He spoke confidently at first; indeed, almost with firmness. But as he looked at her, sitting like some exquisite waxen figure in the old leathern chair, a delicacy and royal daintiness about her, even to every fold of her glistening evening gown, her eyes fixed upon him with an expression of sad reproach, faintly tinged with disdain, he felt a wild impulse to throw himself at her feet and tell her he was hers—her slave, to be hers till death. Astonished at his own feelings—alarmed,—he violently repressed them; but his voice first faltered, then lost its resonance; he stammered, forgot what he wanted to say; in fact, failed miserably in his attempt to assert himself. He was thankful to her when she spoke, although she reproached him.

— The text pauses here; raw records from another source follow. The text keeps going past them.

(** * music-module: the playback queue, the connection supervisor and the
    duration helper of [MusicSubscription] / [Track], embedded in Rocq.

    Sources embedded here:
    - [src/Track.ts], lines 136-154   ([WrappedDuration], [durationWrapper],
                                       in IEEE 754 double arithmetic)
    - [src/Track.ts], lines 15-51     (the [Track] data model)
    - [src/Subscription.ts]           ([MusicSubscription]) *)

From Stdlib Require Import ZArith List String Ascii Bool Lia QArith Qround.
From Stdlib Require Import SpecFloat.
Import ListNotations.

Local Open Scope string_scope.
Local Open Scope list_scope.
Local Open Scope Z_scope.

(* ================================================================== *)
(** ** JavaScript numbers *)
(* ================================================================== *)

(** A JavaScript [number] is an IEEE 754 binary64 value. It is modelled by
    the Standard Library's specification of floating-point arithmetic
    ([SpecFloat]), at 53 bits of mantissa and infinities at exponent 1024:
    a signed zero, a signed infinity, NaN, or a finite [m * 2 ^ e] with its
    sign. Every operation rounds to the nearest value, ties to even. *)
Definition number : Set := spec_float.

(** The number a whole-number literal denotes: the double nearest to it. *)
Definition Number_of_Z (z : Z) : number := binary_normalize 53 1024 z 0 false.

Coercion Number_of_Z : Z >-> number.

(** [x / y], [x * y] and [x - y] on numbers. *)
Definition Number_div (x y : number) : number := SFdiv 53 1024 x y.
Definition Number_mul (x y : number) : number := SFmul 53 1024 x y.
Definition Number_sub (x y : number) : number := SFsub 53 1024 x y.

(** [Math.floor]: the greatest whole number not above [x]; NaN, the
    infinities and the two zeros are returned as they are, and a positive
    number below one gives [+0]. A finite number with a negative exponent is
    [m / 2 ^ (- e)], which [Z.div] floors. *)
Definition Math_floor (x : number) : number :=
  match x with
  | S754_finite s m e =>
      if 0 <=? e then x
      else
        let whole := cond_Zopp s (Zpos m) / 2 ^ (- e) in
        if whole =? 0 then S754_zero s else binary_normalize 53 1024 whole 0 s
  | _ => x
  end.

(** *** [Number::toString], radix 10 *)

(** The exact value of [m * 2 ^ e] and of [10 ^ e], as fractions. *)
Definition pow2 (e : Z) : Q :=
  if 0 <=? e then inject_Z (2 ^ e) else 1 # Z.to_pos (2 ^ (- e)).

Definition pow10 (e : Z) : Q :=
  if 0 <=? e then inject_Z (10 ^ e) else 1 # Z.to_pos (10 ^ (- e)).

Definition valueOf (m : positive) (e : Z) : Q := inject_Z (Zpos m) * pow2 e.

(** [roundsTo m e y]: the fraction [y] rounds to the double [m * 2 ^ e].
    The doubles next to it are half a unit in the last place away on either
    side (a quarter below, at a power of two); the end points round to it
    when its mantissa is even. *)
Definition roundsTo (m : positive) (e : Z) (y : Q) : bool :=
  let x := valueOf m e in
  let above := pow2 (e - 1) in
  let below := if (Zpos m =? 2 ^ 52) && (-1074 <? e) then pow2 (e - 2) else pow2 (e - 1) in
  match Qcompare (x - below) y, Qcompare y (x + above) with
  | Lt, Lt => true
  | Eq, (Lt | Eq) | Lt, Eq => Z.even (Zpos m)
  | _, _ => false
  end.

(** The [n] with [10 ^ (n - 1) <= x < 10 ^ n]: counted up from one while
    [10 ^ n <= x] when [1 <= x] ([power] is [10 ^ n]), and down from zero
    while [x < 10 ^ (n - 1)] otherwise ([power] is [10 ^ (1 - n)]). *)
Fixpoint exponentUp (fuel : nat) (n : Z) (power x : Q) : Z :=
  match fuel with
  | O => n
  | S fuel' =>
      match Qcompare x power with
      | Lt => n
      | _ => exponentUp fuel' (n + 1) (inject_Z 10 * power) x
      end
  end.

Fixpoint exponentDown (fuel : nat) (n : Z) (power x : Q) : Z :=
  match fuel with
  | O => n
  | S fuel' =>
      match Qcompare (x * power) (inject_Z 1) with
      | Lt => exponentDown fuel' (n - 1) (inject_Z 10 * power) x
      | _ => n
      end
  end.

Definition decimalExponent (x : Q) : Z :=
  match Qcompare x (inject_Z 1) with
  | Lt => exponentDown 330 0 (inject_Z 10) x
  | _ => exponentUp 310 1 (inject_Z 10) x
  end.

(** The [k]-digit numerals [s * 10 ^ (n - k)] next to [x]: the one that
    rounds to [x], and the closer one (the even one on a tie) when both do,
    which is the choice ECMA-262 recommends and engines make. A numeral
    rounded up to [10 ^ k] is [10 ^ (k - 1)] one place higher. *)
Definition numeralOf (m : positive) (e : Z) (n k : Z) : option (Z * Z) :=
  let x := valueOf m e in
  let unit := pow10 (n - k) in
  let lower := Qfloor (x / unit) in
  let upper := lower + 1 in
  let carried s := if s =? 10 ^ k then (10 ^ (k - 1), n + 1) else (s, n) in
  match roundsTo m e (inject_Z lower * unit), roundsTo m e (inject_Z upper * unit) with
  | true, false => Some (carried lower)
  | false, true => Some (carried upper)
  | true, true =>
      match Qcompare (x - inject_Z lower * unit) (inject_Z upper * unit - x) with
      | Lt => Some (carried lower)
      | Gt => Some (carried upper)
      | Eq => Some (carried (if Z.even lower then lower else upper))
      end
  | false, false => None
  end.
(** ** Re-encoding *)

Lemma narrow32_idempotent (x : pyfloat) : narrow32 (widen64 (narrow32 x)) = narrow32 x.
Proof. apply narrow32_widen64. apply narrow32_valid. Qed.

Lemma struct_pack_Bf_through (tag : Z) (x : pyfloat) (bytes : list byte) :
  struct_pack_Bf tag x = Ok bytes ->
  struct_pack_Bf tag (widen64 (narrow32 x)) = Ok bytes.
Proof.
  unfold struct_pack_Bf. rewrite narrow32_idempotent.
  destruct (is_infinity (narrow32 x) && is_finite x) eqn:E; [discriminate|].
  intros H.
  assert (E' : is_infinity (narrow32 x) && is_finite (widen64 (narrow32 x)) = false).
  { destruct (narrow32 x) as [s|s| |s m e]; reflexivity. }
  rewrite E'. exact H.
Qed.

Lemma encode_item_through (buf : BytesIO) (k : Z) (v : value) (bytes : BytesIO) :
  encode_item buf (k, v) = Ok bytes ->
  encode_item buf (k, through_float32 v) = Ok bytes.
Proof.
  destruct v as [z|x|b| |bs]; try (intros H; exact H).
  unfold encode_item. intros H. inv_bind H. rewrite Ha. cbn [bind through_float32].
  unfold _encode_float_using_float32 in *. inv_bind H.
  rewrite (struct_pack_Bf_through _ _ _ Ha0). exact H.
Qed.

Lemma foldM_encode_item_through (items : MessagePayload) :
  forall buf bytes,
    foldM encode_item items buf = Ok bytes ->
    foldM encode_item (payload_through_float32 items) buf = Ok bytes.
Proof.
  induction items as [|[k v] items IH]; intros buf bytes H; [exact H|].
  cbn [foldM payload_through_float32 map] in *. inv_bind H.
  rewrite (encode_item_through _ _ _ _ Ha). cbn [bind]. apply IH. exact H.
Qed.

(** X3: encoding what an encoded message decodes to (no precision) gives
    the same bytes again. *)
Theorem encode_decode_encode (m m' : Message) (bs : list byte) :
  dict_wf m.(payload) ->
  encode_thingset_message m = Ok bs ->
  decode_thingset_message bs None = Ok m' ->
  encode_thingset_message m' = Ok bs.
Proof.
  intros W H D.
  destruct (cbor2_loads_encoded m bs [] W H) as (first & rest & -> & Hf & Hl).
  rewrite app_nil_r in Hf, Hl.
  unfold decode_thingset_message, _parse_thingset_msg_payload in D.
  rewrite Hf in D. cbn [bind tl] in D. rewrite Hl in D. cbn [bind] in D.
  rewrite foldM_round_item_None in D by (apply payload_through_float32_wf; exact W).
  cbn [bind] in D. apply Ok_inj in D. subst m'.
  unfold encode_thingset_message in *. cbn [function payload].
  unfold payload_through_float32 at 1. rewrite length_map.
  inv_bind H. rewrite Ha. cbn [bind].
  apply foldM_encode_item_through. exact H.
Qed.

“You were not only my docteur,” she said, and her sweet, reproachful voice seemed dearer, more familiar, than before. “You said—you promised to be my friend.”

“Friendship cannot be all on one side,” said Hugh bitterly, relinquishing the pretence of doctor speaking to patient. “You told me you did not want me. You wrote as cruelly as ever woman wrote to man. I could not believe in your wish for my friendship after that.”

She looked at him, surprised.

“Think,” she said; “remember, remember! How did you be to me that night—that night at Lady Boisville’s? The good count he did come afterwards to console me. He said to me, ‘Excuse him, because he is so clever a man, and he understands les nerfs as no other man does understand them.’ Then he tells me more——”

“The count is extremely kind,” said Hugh. “He appears to know me very well. And pray what more did the count tell you about me?”

“He tells me” (she closed her eyes and spoke with hesitation and in a stifled voice) “how beautiful was your young wife, and how your poor heart is buried in her grave.”

There was silence in the big, shabby old room, where the Princess Andriocchi, seated in the lamplight, was the spot of light among the shadows. The princess had not spoken mockingly; she spoke like a true woman, sympathetically, although a cool listener would have gathered from her tone and manner how deeply she loved the man to whom she addressed those words.

But Hugh was no cool listener; he was excited to the utmost pitch, beyond the point where he could recognise that he was not himself.

“That is true in a way,” he said, roughly, with a half laugh. “It is true as far as this: if I had a heart, it might be buried in a grave. But I have none, princess. All women and men are alike to me. If they are ill and want me, then, of course, they are my patients, and I am interested in them as such. Otherwise—well, I wish good to everyone; but I am content to live alone—aye, and to die alone.”